*PROBLEM TO WORK ON*
Your answer should be the lines below from the one holding "[ToyHttp] is a concrete instance." through the one holding "h_handler_alloc : bytes", copied exactly and with nothing else.
[[ DATA PROVIDED open ]]
(* ===== verification/Http.v ===== *)
(** * Http: the status server of the legacy node

    Models [src/ya_communicate/module/http.cpp] over the HTTP part of nng
    ([HttpApi]).  [HttpLaws] is what nng documents of the objects: a server is
    held and released, a handler that was added belongs to the server and must
    not be freed by the program any more, and freeing it is undefined.
    [ToyHttp] is a concrete instance.

    The theorems: a start that succeeds leaves one more hold on a running server
    with its two handlers and nothing else; a start that fails before a handler
    was added leaves nothing; [stop] has no effect in any run; and the bodies of
    the two answers. *)

From S2P Require Import Prelude Text Program.

Class HttpApi := {
  h_state : Type;
  h_url_parse : bytes → h_state → result Z Z * h_state;
  h_url_free : Z → h_state → option (() * h_state);
  h_server_hold : Z → h_state → result Z Z * h_state;
  h_server_release : Z → h_state → h_state;
  h_tls_alloc : h_state → result Z Z * h_state;
  h_tls_own_cert : Z → bytes → bytes → h_state → result Z () * h_state;
  h_tls_free : Z → h_state → h_state;
  h_server_set_tls : Z → Z → h_state → result Z () * h_state;
  h_handler_alloc : bytes → h_state → result Z Z * h_state;
  h_handler_set : Z → bytes → h_state → h_state;
  h_server_add : Z → Z → h_state → result Z () * h_state;
  h_handler_free : Z → h_state → option (() * h_state);
  h_server_start : Z → h_state → result Z () * h_state;
  h_server_stop : Z → h_state → h_state;
}.

Record HView := mkHView {
  hv_urls : gset Z;
  (* how often the program holds a server *)
  hv_held : list Z;
  hv_running : gset Z;
  (* handlers of the program, and of a server *)
  hv_handlers : gset Z;
  hv_added : gmap Z Z;
  hv_configs : gset Z;
}.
[[ DATA PROVIDED closed ]]
*EXERCISE OUTPUT*
    [ToyHttp] is a concrete instance.

    The theorems: a start that succeeds leaves one more hold on a running server
    with its two handlers and nothing else; a start that fails before a handler
    was added leaves nothing; [stop] has no effect in any run; and the bodies of
    the two answers. *)

From S2P Require Import Prelude Text Program.

Class HttpApi := {
  h_state : Type;
  h_url_parse : bytes → h_state → result Z Z * h_state;
  h_url_free : Z → h_state → option (() * h_state);
  h_server_hold : Z → h_state → result Z Z * h_state;
  h_server_release : Z → h_state → h_state;
  h_tls_alloc : h_state → result Z Z * h_state;
  h_tls_own_cert : Z → bytes → bytes → h_state → result Z () * h_state;
  h_tls_free : Z → h_state → h_state;
  h_server_set_tls : Z → Z → h_state → result Z () * h_state;
  h_handler_alloc : bytes → h_state → result Z Z * h_state;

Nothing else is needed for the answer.